A celebrated social entrepreneur, Dave Wilkin is the founder of TenThousandCoffees.com, the world’s largest peer-to-peer mentoring service. With deep experience working with prominent brands, organizations, non-profits, and government entities, Wilkin helps leaders and organizations alike build more diverse relationships and create high performing teams.

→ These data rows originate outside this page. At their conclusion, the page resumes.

(** * vidya-ai-app: pagination and sectioning of AI-generated text

    A shallow embedding of the two text-processing functions of the
    client components,

    - [paginateContent] of [src/components/SubtopicDetailModal.tsx], with the
      page navigation handlers and the line classifier used for rendering;
    - [parseAnalysis] of [src/components/AnalysisModal.tsx],

    together with the JavaScript string primitives and regular expressions
    they are built from. *)

From Stdlib Require Import String Ascii.
From Stdlib Require Import List Bool Arith NArith ZArith Lia.
Import ListNotations.

Set Implicit Arguments.

(** ** JavaScript strings

    A JavaScript string is a sequence of UTF-16 code units.  A code unit is
    modelled as an [N]; the functions below only ever compare code units with
    constants, so values above [0xFFFF] behave like any other non-special
    code unit. *)

Module JS.

Definition char := N.
Definition jsstring := list char.

Definition NL : char := 10%N.

(** The code unit of an ASCII character. *)
Definition code (a : ascii) : char := N_of_ascii a.

(** String literals.  [lit] reads a Rocq string the way a JavaScript string
    literal is read, as far as the literals of this development need it:
    backslash followed by [n] is the line feed, backslash followed by [t] is
    the tab, every other character stands for its own code. *)
Fixpoint lit (s : string) : jsstring :=
  match s with
  | EmptyString => []
  | String c s' =>
      if (N_of_ascii c =? 92)%N then
        match s' with
        | String d s'' =>
            if (N_of_ascii d =? 110)%N then 10%N :: lit s''
            else if (N_of_ascii d =? 116)%N then 9%N :: lit s''
            else N_of_ascii c :: lit s'
        | EmptyString => [N_of_ascii c]
        end
      else N_of_ascii c :: lit s'
  end.

Fixpoint str_eqb (s t : jsstring) : bool :=
  match s, t with
  | [], [] => true
  | c :: s', d :: t' => (c =? d)%N && str_eqb s' t'
  | _, _ => false
  end.

(** ECMAScript [WhiteSpace] and [LineTerminator] code points; their union is
    what [String.prototype.trim] strips and what the regular expression
    class [\s] matches. *)
Definition isWhiteSpace (c : char) : bool :=
  ((c =? 0x9) || (c =? 0xB) || (c =? 0xC) || (c =? 0x20) || (c =? 0xA0)
   || (c =? 0x1680) || ((0x2000 <=? c) && (c <=? 0x200A))
   || (c =? 0x202F) || (c =? 0x205F) || (c =? 0x3000) || (c =? 0xFEFF))%N.

Definition isLineTerminator (c : char) : bool :=
  ((c =? 0xA) || (c =? 0xD) || (c =? 0x2028) || (c =? 0x2029))%N.

Definition isSpace (c : char) : bool := isWhiteSpace c || isLineTerminator c.

Definition isDigit (c : char) : bool := ((48 <=? c) && (c <=? 57))%N.

(** [s.split(sep)] for a separator of one code unit (every call in the
    source splits at the line feed).  The result is never empty: the empty
    string splits into one empty piece. *)
Fixpoint split (sep : char) (s : jsstring) : list jsstring :=
  match s with
  | [] => [[]]
  | c :: s' =>
      if (c =? sep)%N then [] :: split sep s'
      else match split sep s' with
           | piece :: rest => (c :: piece) :: rest
           | [] => [[c]]
           end
  end.

(** [pieces.join(sep)]. *)
Fixpoint join (sep : jsstring) (pieces : list jsstring) : jsstring :=
  match pieces with
  | [] => []
  | p :: rest =>
      match rest with
      | [] => p
      | _ :: _ => p ++ sep ++ join sep rest
      end
  end.

Fixpoint trimStart (s : jsstring) : jsstring :=
  match s with
  | [] => []
  | c :: s' => if isSpace c then trimStart s' else s
  end.

Definition trimEnd (s : jsstring) : jsstring := rev (trimStart (rev s)).

(** [s.trim()]. *)
Definition trim (s : jsstring) : jsstring := trimEnd (trimStart s).

(** [s.replace(c, "")] for a pattern that is a one-code-unit string: only
    the first occurrence is removed. *)
Fixpoint removeFirst (c : char) (s : jsstring) : jsstring :=
  match s with
  | [] => []
  | d :: s' => if (d =? c)%N then s' else d :: removeFirst c s'
  end.

(** The callback [(line) => line.trim() !== ""] that both components give
    to [filter]. *)
Definition nonBlank (line : jsstring) : bool := negb (str_eqb (trim line) []).

(** [arr.forEach((x, index) => ...)] where the callback updates the
    variables captured from the enclosing scope, gathered in a state [S]. *)
Fixpoint forEachFrom {A S : Type} (f : S -> A -> nat -> S)
    (index : nat) (arr : list A) (st : S) : S :=
  match arr with
  | [] => st
  | x :: rest => forEachFrom f (Datatypes.S index) rest (f st x index)
  end.

Definition forEach {A S : Type} (f : S -> A -> nat -> S) (arr : list A) (st : S) : S :=
  forEachFrom f 0 arr st.

(** [arr.slice(start, end)] for integer arguments: a negative argument
    counts from the end of the array, both are clamped to the array. *)
Definition slice {A : Type} (start stop : Z) (arr : list A) : list A :=
  let len := Z.of_nat (length arr) in
  let k := if (start <? 0)%Z then Z.max (len + start) 0 else Z.min start len in
  let final := if (stop <? 0)%Z then Z.max (len + stop) 0 else Z.min stop len in
  firstn (Z.to_nat (final - k)) (skipn (Z.to_nat k) arr).

(** [s.substring(start, end)] for integer arguments: both are clamped to
    the string and swapped when they come in the wrong order. *)
Definition substring (start stop : Z) (s : jsstring) : jsstring :=
  let len := Z.of_nat (length s) in
  let finalStart := Z.min (Z.max start 0) len in
  let finalEnd := Z.min (Z.max stop 0) len in
  let from := Z.min finalStart finalEnd in
  let to := Z.max finalStart finalEnd in
  firstn (Z.to_nat (to - from)) (skipn (Z.to_nat from) s).

(** [Math.ceil(n / k)] for an array length [n] and a positive integer [k].
    The quotient of the source is a double; for a length (below [2^32]) it
    is within [2^-21] of the exact quotient, which is an integer or at least
    [1/k] away from one, so its ceiling is the exact one. *)
Definition ceilDiv (n k : Z) : Z := ((n + k - 1) / k)%Z.

End JS.

(** ** Regular expressions

    The patterns of the source use literals, classes, grouping, alternation,
    [*], [+], [?] and the anchors [^] and [$] (without the [m] flag: start
    and end of the whole string).  Whether such a pattern matches is a
    question about the regular language it denotes, which Brzozowski
    derivatives decide. *)

Module Regex.
Import JS.

Inductive regex : Type :=
| Void : regex
| Eps : regex
| Class : (char -> bool) -> regex
| Seq : regex -> regex -> regex
| Alt : regex -> regex -> regex
| Star : regex -> regex.

(** The words of a regular expression. *)
Inductive Matches : regex -> jsstring -> Prop :=
| MEps : Matches Eps []
| MClass : forall (p : char -> bool) c, p c = true -> Matches (Class p) [c]
| MSeq : forall r1 r2 s1 s2,
    Matches r1 s1 -> Matches r2 s2 -> Matches (Seq r1 r2) (s1 ++ s2)
| MAltL : forall r1 r2 s, Matches r1 s -> Matches (Alt r1 r2) s
| MAltR : forall r1 r2 s, Matches r2 s -> Matches (Alt r1 r2) s
| MStarNil : forall r, Matches (Star r) []
| MStarCons : forall r s1 s2,
    Matches r s1 -> Matches (Star r) s2 -> Matches (Star r) (s1 ++ s2).

Fixpoint nullable (r : regex) : bool :=
  match r with
  | Void => false
  | Eps => true
  | Class _ => false
  | Seq r1 r2 => nullable r1 && nullable r2
  | Alt r1 r2 => nullable r1 || nullable r2
  | Star _ => true
  end.

(** Constructors that do not build on [Void]: they keep derivatives small. *)
Definition seq' (r1 r2 : regex) : regex :=
  match r1, r2 with
  | Void, _ => Void
  | _, Void => Void
  | Eps, _ => r2
  | _, _ => Seq r1 r2
  end.

Definition alt' (r1 r2 : regex) : regex :=
  match r1, r2 with
  | Void, _ => r2
  | _, Void => r1
  | _, _ => Alt r1 r2
  end.
(** * Serie A tournament: the pairing engine (src/engine.py)

    A shallow embedding of [generate_round] and its helpers, and the
    properties of the round generator stated over it.

    Modelling conventions.
    - Python [int] is [Z]; a player dict is the record [player]; the
      partnership set is a [gset (Z * Z)], the opponent, games-played and
      wins dicts are [gmap]s ([dict.get(k, 0)] is [default 0 (d !! k)]).
    - [random.shuffle] is an oracle: any function that threads a generator
      state and returns a permutation of its argument ([Shuffler]).  All
      theorems hold for every such oracle.
    - Code that can raise returns in the [res] monad: a subscript or [pop]
      out of range is [Raise IndexError]; the [while] loop of the third
      pass runs on fuel and [Raise OutOfFuel] marks exhaustion.
    - The score accumulator, a Python float that only ever receives
      integer operands, is modelled by the integer it holds ([Z]); the
      initial [float("-inf")] is [NegInf]. *)

From stdpp Require Import gmap strings list sorting.
From Stdlib Require Import ZArith Lia.

Local Open Scope Z_scope.
#[local] Set Warnings "-clear-no-such-hyp".

(** ** Exceptions *)

Inductive exn := IndexError | OutOfFuel.

Inductive res (A : Type) : Type :=
| Ok (a : A)
| Raise (e : exn).
Arguments Ok {A} a.
Arguments Raise {A} e.

Global Instance res_ret : MRet res := λ A a, Ok a.
Global Instance res_bind : MBind res := λ A B f m,
  match m with
  | Ok a => f a
  | Raise e => Raise e
  end.

(** ** Python list primitives *)

(** [l[i]] for an integer subscript: negative subscripts count from the
    end, anything out of range raises. *)
Definition py_index {A} (l : list A) (i : Z) : res A :=
  let j := if decide (i < 0) then i + Z.of_nat (length l) else i in
  if decide (j < 0) then Raise IndexError
  else match l !! Z.to_nat j with
       | Some x => Ok x
       | None => Raise IndexError
       end.

(** The clamping of one slice bound. *)
Definition py_bound (len : nat) (i : Z) : nat :=
  if decide (i < 0) then Z.to_nat (Z.max 0 (i + Z.of_nat len))
  else Z.to_nat (Z.min i (Z.of_nat len)).

(** [l[a:b]]; slicing never raises. *)
Definition py_slice {A} (l : list A) (a b : Z) : list A :=
  let lo := py_bound (length l) a in
  let hi := py_bound (length l) b in
  take (hi - lo)%nat (drop lo l).

(** [l[:b]]. *)
Definition py_prefix {A} (l : list A) (b : Z) : list A :=
  take (py_bound (length l) b) l.

(** [l.pop()]: remove and return the last element. *)
Definition pop_last {A} (l : list A) : res (A * list A) :=
  match last l with
  | Some x => Ok (x, take (length l - 1)%nat l)
  | None => Raise IndexError
  end.

(** [l.pop(i)] for an index [i >= 0]. *)
Definition pop_at {A} (i : nat) (l : list A) : res (A * list A) :=
  match l !! i with
  | Some x => Ok (x, delete i l)
  | None => Raise IndexError
  end.

(** [range(n)] as the list of its values. *)
Definition py_range (n : Z) : list Z := seqZ 0 n.

(** ** The random source *)

Class Shuffler := {
  rng : Type;
  shuffle : ∀ {A : Type}, rng → list A → list A * rng;
  shuffle_perm : ∀ (A : Type) (g : rng) (l : list A), (shuffle g l).1 ≡ₚ l
}.

(** A concrete oracle: an insertion shuffle driven by a list of draws.
    Each element is inserted in the result built so far at the position
    given by the next draw (position 0 once the draws are used up). *)
Definition insert_at {A} (n : nat) (x : A) (l : list A) : list A :=
  take n l ++ x :: drop n l.

Fixpoint draw_shuffle {A} (g : list nat) (l : list A) : list A * list nat :=
  match l with
  | [] => ([], g)
  | x :: l' =>
      let '(r, g1) := draw_shuffle g l' in
      match g1 with
      | [] => (x :: r, [])
      | d :: g2 => (insert_at (d `mod` S (length r))%nat x r, g2)
      end
  end.

(** ** Data model *)

Record player := Player { id : Z; name : string; gender : string }.

Global Instance player_eq_dec : EqDecision player.
Proof. solve_decision. Defined.

(** A match dict: [{"court": c, "team1": [..], "team2": [..]}]. *)
Record court_match := Match {
  court : Z;
  team1 : list player;
  team2 : list player
}.

Global Instance court_match_eq_dec : EqDecision court_match.
Proof. solve_decision. Defined.

Definition pair_key (a b : Z) : Z * Z := (Z.min a b, Z.max a b).

(** The initial best score is [float("-inf")]. *)
Inductive score_bound := NegInf | Fin (s : Z).

(** [score > best_score]. *)
Definition score_gt (s : Z) (b : score_bound) : bool :=
  match b with
  | NegInf => true
  | Fin b' => bool_decide (s > b')
  end.

(** The players of a match and of a round, in order. *)
Definition match_players (m : court_match) : list player :=
  team1 m ++ team2 m.

Definition round_players (ms : list court_match) : list player :=
  concat (match_players <$> ms).

Definition flat_pairs (ps : list (player * player)) : list player :=
  concat ((λ p, [p.1; p.2]) <$> ps).

(** ** _select_players *)

Section sort.
Context {A : Type} (key : A → Z).

(** [list.sort(key=...)] is a stable sort; insertion from the right is
    one. *)
Fixpoint insert_by (x : A) (l : list A) : list A :=
  match l with
  | [] => [x]
  | y :: l' =>
      if decide (key x ≤ key y) then x :: y :: l'
      else y :: insert_by x l'
  end.

Fixpoint sort_by (l : list A) : list A :=
  match l with
  | [] => []
  | x :: l' => insert_by x (sort_by l')
  end.
End sort.

Definition games_of (games_played : gmap Z Z) (p : player) : Z :=
  default 0 (games_played !! id p).

Section engine.
Context `{Shuffler}.
(** C4.  With the tissue type "All tissue types" the cell plot uses the
    template [STAT_{}]: for every statistic of the cell catalog the name
    built for a cell class is the statistic code, an underscore and the
    normalised class, with no tissue segment after it.  For "CELL_DENS"
    over the classes "Carcinoma cell" and "Lymphocyte" the dict is the
    one the specification gives. *)
Theorem all_tissue_types_omits_suffix :
  Forall
    (fun statistic =>
       cell_columns cell_classes "All tissue types" statistic
       = (statistic ++ "_{}",
          ok (map (fun cell_class =>
                     (statistic ++ "_" ++ to_allcaps cell_class, cell_class))
                  cell_classes)))
    (dict_keys cell_stat_dict)
  /\ cell_columns ["Carcinoma cell"; "Lymphocyte"] "All tissue types" "CELL_DENS"
     = ("CELL_DENS_{}",
        ok [ ("CELL_DENS_CARCINOMA_CELL", "Carcinoma cell");
             ("CELL_DENS_LYMPHOCYTE", "Lymphocyte") ]).
Proof.
  split; [|reflexivity].
  repeat constructor.
Qed.

(** C6.  For every item of a resolver's dict, substituting the
    normalised label into the template of the plot gives back the
    item's column name; this holds for the tissue, the cell and the
    neighbourhood resolver, whatever their arguments. *)
Theorem template_round_trip (q : query) (cols : dict str)
    (column label : str) :
  snd (resolve q) = ok cols ->
  In (column, label) cols ->
  format (fst (resolve q)) [to_allcaps label] = ok column.
Proof.
  destruct q as [[stat] | [stat tt] | [a roi stat radius]];
    cbn [resolve tissue_columns cell_columns neighborhood_columns fst snd
         tk_statistic ck_statistic ck_tissue_type nk_cell_class_a nk_roi
         nk_statistic nk_radius];
    intros E Hin; revert column label Hin.
  - apply (dict_comp_items _ _
             (fun k v => format (stat ++ "_{}") [to_allcaps v] = ok k)
             _ _ (fun x k H => H) E).
  - apply (dict_comp_items _ _
             (fun k v =>
                format (if str_eqb tt tissue_all
                        then stat ++ "_{}"
                        else stat ++ "_{}_" ++ to_allcaps tt)
                       [to_allcaps v] = ok k)
             _ _ (fun x k H => H) E).
  - refine (dict_comp_items _ _
              (fun k v =>
                 format (to_allcaps
                           (stat ++ "_OF_{}S_AROUND_" ++ a ++ "_IN_" ++ roi
                              ++ "_" ++ str_of_int radius))
                        [to_allcaps v] = ok k)
              _ _ _ E).
    intros b k H.
    set (raw := stat ++ "_OF_{}S_AROUND_" ++ a ++ "_IN_" ++ roi ++ "_"
                  ++ str_of_int radius) in *.
    change (format (to_allcaps raw) (map to_allcaps [b]) = ok k).
    rewrite format_to_allcaps, <- format_allcaps_template. exact H.
Qed.
Lemma string_lt_asym (a b : jsstring) :
  JS.string_lt a b = true → JS.string_lt b a = false.
Proof.
  revert b. induction a as [|x a IH]; intros [|y b] H; try done.
  cbn [JS.string_lt] in *.
  apply orb_true_iff in H as [H|[H1 H2]%andb_true_iff].
  - apply N.ltb_lt in H.
    rewrite (proj2 (N.ltb_ge y x)) by lia.
    by rewrite (proj2 (N.eqb_neq y x)) by lia.
  - apply N.eqb_eq in H1 as ->.
    by rewrite N.ltb_irrefl, N.eqb_refl, (IH b H2).
Qed.

Lemma string_lt_app (p x y : jsstring) :
  JS.string_lt (p ++ x) (p ++ y) = JS.string_lt x y.
Proof.
  induction p as [|c p IH]; [done|].
  cbn [app JS.string_lt]. by rewrite N.ltb_irrefl, N.eqb_refl, IH.
Qed.

Lemma digits_lt (w : nat) (a b : Z) (x y : jsstring) :
  (0 ≤ a)%Z → (a < b)%Z → (b < 10 ^ Z.of_nat w)%Z →
  JS.string_lt (JS.digits w a ++ x) (JS.digits w b ++ y) = true.
Proof.
  revert a b x y. induction w as [|w IH]; intros a b x y Ha Hab Hb.
  - cbn in Hb. lia.
  - rewrite Nat2Z.inj_succ, Z.pow_succ_r in Hb by lia.
    cbn [JS.digits]. rewrite <- !app_assoc.
    assert ((a / 10 < b / 10)%Z
            ∨ ((a / 10)%Z = (b / 10)%Z ∧ (a mod 10 < b mod 10)%Z)) as [H|[H1 H2]]
      by (Z.to_euclidean_division_equations; lia).
    + apply IH; [| done |]; Z.to_euclidean_division_equations; lia.
    + rewrite H1, string_lt_app. cbn [app JS.string_lt].
      apply orb_true_iff. left. apply N.ltb_lt.
      Z.to_euclidean_division_equations; lia.
Qed.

And now he’s teamed with Facebook’s Workplace to bring some meaningful mentoring to that platform. He explains some of the thinking behind that to Fast Company. Here are some highlights from that piece:
Wilkin tells Fast Company that several of Ten Thousand Coffee’s clients “love Workplace” when he started thinking about creating an integration. Over a year ago, he says, they brought these clients together and saw the potential value and scale it could have. More than 30,000 organizations use Workplace by Facebook globally, according to the division’s spokeswoman Olivia Calvert. She says that the top five countries for Workplace are the U.S., the U.K., India, Brazil, and Norway, and that it’s actively used in 81 languages.
Ten Thousand Coffees first did a pilot test with five of its client organizations to see how the integration with Workplace would fare. Pilots often start with 20-50 employees and are now scaling, some as high as thousands of employees in over 10 countries, he says.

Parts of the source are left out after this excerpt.